> [About this task]:
Among the entries below, find the line with "From stdpp Require Import gmap sorting.", then quote it and each following line up to and including the line with "match f with Vuir.Body", and nothing else.
------------------------------
(* ===== verification/LowerLogic.v ===== *)
(** * Reasoning about the lowering

    [lowers m s Q]: from the state [s], [m] returns a value and a state that
    satisfy [Q].  [wf D P k d s]: the state is well formed, with the placeholders
    [P] still to be filled in, and there is room for [k] instructions and values
    and for [d] scopes of [defer] statements more, of [D] in all.  [grows s s']: what the lowering of a
    piece of syntax does to the state: instructions, errors and values are
    added, no block is left open, and what was there stays.  A rule per
    primitive. *)

From S2P Require Import Prelude Words Bytes Span Token Diagnostic Ast HashIndex ShardedMap.
From S2P Require Import Anyint Value ValueStore ValueSpec StoreLogic Vuir SemaState SemaLogic.
From S2P Require Import LowerState Lower.
From stdpp Require Import gmap sorting.

#[local] Open Scope Z_scope.

Module LowerLogic.
Import StoreLogic Ast IrId LowerState.

(** ** Well-formed instructions *)

(** What an instruction is to the jumps that name it. *)
Inductive Target : Set := TBlock | TLoop | TComptime | TOther.

Definition target_of (op : Vuir.Opcode) : Target :=
  match op with
  | Vuir.Block _ _ => TBlock
  | Vuir.Loop _ _ => TLoop
  | Vuir.BlockComptime _ | Vuir.Declaration _ | Vuir.DeclFnParam _ _ _ _ _ | Vuir.FnCall _ _ _ _
  | Vuir.FnCallWithFieldPtrReceiver _ _ _ _ _ | Vuir.DeclStruct _ _ _ _ _ _ | Vuir.DeclUnion _ _ _ _ _ _ => TComptime
  | _ => TOther
  end.

Definition field_ref (f : Vuir.FieldTy) : list InstructionRef :=
  match f with Vuir.Ref r => [r] | Vuir.Body _ => [] end.
Definition field_body (f : Vuir.FieldTy) : list InstructionId :=
  match f with Vuir.Body body => body | Vuir.Ref _ => [] end.
Definition of_opt {A B} (f : A -> list B) (o : option A) : list B :=
  match o with Some x => f x | None => [] end.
------------------------------
> [Output for this task]:
From stdpp Require Import gmap sorting.

#[local] Open Scope Z_scope.

Module LowerLogic.
Import StoreLogic Ast IrId LowerState.

(** ** Well-formed instructions *)

(** What an instruction is to the jumps that name it. *)
Inductive Target : Set := TBlock | TLoop | TComptime | TOther.

Definition target_of (op : Vuir.Opcode) : Target :=
  match op with
  | Vuir.Block _ _ => TBlock
  | Vuir.Loop _ _ => TLoop
  | Vuir.BlockComptime _ | Vuir.Declaration _ | Vuir.DeclFnParam _ _ _ _ _ | Vuir.FnCall _ _ _ _
  | Vuir.FnCallWithFieldPtrReceiver _ _ _ _ _ | Vuir.DeclStruct _ _ _ _ _ _ | Vuir.DeclUnion _ _ _ _ _ _ => TComptime
  | _ => TOther
  end.

Definition field_ref (f : Vuir.FieldTy) : list InstructionRef :=
  match f with Vuir.Ref r => [r] | Vuir.Body _ => [] end.
Definition field_body (f : Vuir.FieldTy) : list InstructionId :=
  match f with Vuir.Body body => body | Vuir.Ref _ => [] end.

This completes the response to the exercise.